Can RiM deliver the goods with its first tablet, the BlackBerry PlayBook? Or is this another slate destined to join the also-rans currently losing badly to the Apple iPad?
The first reviews of the BlackBerry PlayBook, RiM’s first attempt at entering the tablet market, are in. And they all say very similar things and draw very similar conclusions…
The Wall Street Journal
Walt Mossberg considers the PlayBook a companion to the BlackBerry phone more so than a standalone product. This is because of Bridge, which effectively synchronizes the PlayBook with your BlackBerry, allowing you to access email, memos, etc. If you have an alternative smartphone then those basic apps are not available at all.
Other than that he likes the price, the user interface, and the screen, thinks the battery life is OK, but hates the current lack of apps and overall feels the PlayBook was rushed.

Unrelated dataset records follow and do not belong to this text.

(** C2.  The configuration [main] sets up: divisor 8, so 1000000 timer
    clocks per second, and compare value 1000.  The compare value the
    source documents for 1 kHz is 1000000/1000 - 1 = 999.  With 1000 in
    OCR1A a compare match needs 1001 timer clocks: none within the
    first 1000, the first at clock 1001, and 999 of them, not 1000, in
    the 1000000 clocks of a second. *)
Theorem compare_rate_with_OCR1A_1000 :
  let s := main_setup power_on in
  timer_clocks_per_second s = Some 1000000 /\
  OCR1A s = 1000 /\ TCNT1 s = 0 /\
  documented_OCR1A 1000000 1000 = 999 /\
  (forall n, compare_matches n s = Z.of_nat n / 1001) /\
  compare_matches (Z.to_nat 1000) s = 0 /\
  compare_matches (Z.to_nat 1001) s = 1 /\
  compare_matches (Z.to_nat 1000000) s = 999.
Proof.
  cbn zeta.
  assert (Hall : forall n,
             compare_matches n (main_setup power_on) = Z.of_nat n / 1001).
  { intros n. rewrite compare_matches_closed by (cbn; lia). reflexivity. }
  repeat (split; [reflexivity|]).
  split; [exact Hall|].
  rewrite !Hall, !Z2Nat.id by lia.
  repeat split; reflexivity.
Qed.

(** ** A handler run inside a pass *)

(** The schedules above deliver the handler between passes.  When the
    run that brings the counter to 999 falls between the two [if]s of a
    pass instead, the second [if] alone sees 999: with the pin low the
    pass zeroes the counter and the pin stays low, where a pass after
    the same handler run raises it. *)
Remark tick_between_ifs_keeps_pin_low (s : state) :
  count_ms s = 998 -> PORTD s = 0 ->
  pin (pass_with_tick_inside s) = false /\
  count_ms (pass_with_tick_inside s) = 0 /\
  pin (loop_body (ISR s)) = true.
Proof.
  intros Hc Hp.
  assert (Hfirst : first_if s = s).
  { unfold first_if, assert_guard. rewrite Hc. reflexivity. }
  assert (Hi : count_ms (ISR s) = 999).
  { unfold ISR. cbn [count_ms set_count_ms]. rewrite Hc. reflexivity. }
  unfold pass_with_tick_inside, second_if, clear_guard.
  rewrite Hfirst, Hi. cbn match.
  split; [apply clear_branch_pin|]. split; [reflexivity|].
  rewrite (loop_body_assert (ISR s) Hi Hp). apply assert_branch_pin.
Qed.

(** ** Runs of the handler alone *)

Lemma set_count_ms_ISR (v : Z) (s : state) :
  set_count_ms v (ISR s) = set_count_ms v s.
Proof. reflexivity. Qed.

Lemma set_count_ms_same (s : state) : set_count_ms (count_ms s) s = s.
Proof. destruct s. reflexivity. Qed.

(** X5.  [n] handler runs with no loop pass in between add [n] to the
    counter modulo 2^16 and leave every register alone; 65536 of them
    bring the state back to where it was. *)
Theorem ISR_runs_add
  (s : state) (n : nat) (Hc : 0 <= count_ms s < 65536) :
  run (repeat Tick n) s
  = set_count_ms ((count_ms s + Z.of_nat n) mod 65536) s /\
  run (repeat Tick (Z.to_nat 65536)) s = s.
Proof.
  assert (Hgen : forall k t, 0 <= count_ms t < 65536 ->
            run (repeat Tick k) t
            = set_count_ms ((count_ms t + Z.of_nat k) mod 65536) t).
  { induction k as [|k IH]; intros t Ht; cbn [repeat run step].
    - rewrite Z.add_0_r, Z.mod_small by exact Ht.
      symmetry. apply set_count_ms_same.
    - rewrite IH by apply store16_range.
      rewrite set_count_ms_ISR. f_equal.
      unfold ISR, store16. cbn [count_ms set_count_ms].
      rewrite Z.add_mod_idemp_l by lia. f_equal. lia. }
  split; [apply Hgen, Hc|].
  rewrite Hgen by exact Hc. rewrite Z2Nat.id by lia.
  replace (count_ms s + 65536) with (count_ms s + 1 * 65536) by lia.
  rewrite Z.mod_add, Z.mod_small by lia. apply set_count_ms_same.
Qed.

MG Siegler labels the PlayBook “a total mixed bag” with lots of room for improvement. He likes the 7-inch screen, but the hardware feels cheaper and more plastic-y. He likes the speakers, the cameras, and waxes lyrical over the screen. On the software front he praises the new OS but is critical of the buggy browser.
The biggest problem once again is apps, however Siegler notes that RiM has promised Android compatibility by the summer, and that would make all the difference.
Tim Stevens calls the PlayBook “an enterprise-friendly offering” but suggests it flatters to deceive. The lack of productivity apps without Bridge is the biggest complaint, and there’s a feeling throughout the review that there’s something missing. This may be because the software is being updated on a daily basis, and so the PlayBook is improving all the time.
To sum up Stevens suggests this is the right tablet for BlackBerry enthusiasts but everyone else might want to hold out for something better. Which may just be the PlayBook once Android apps start to work on it.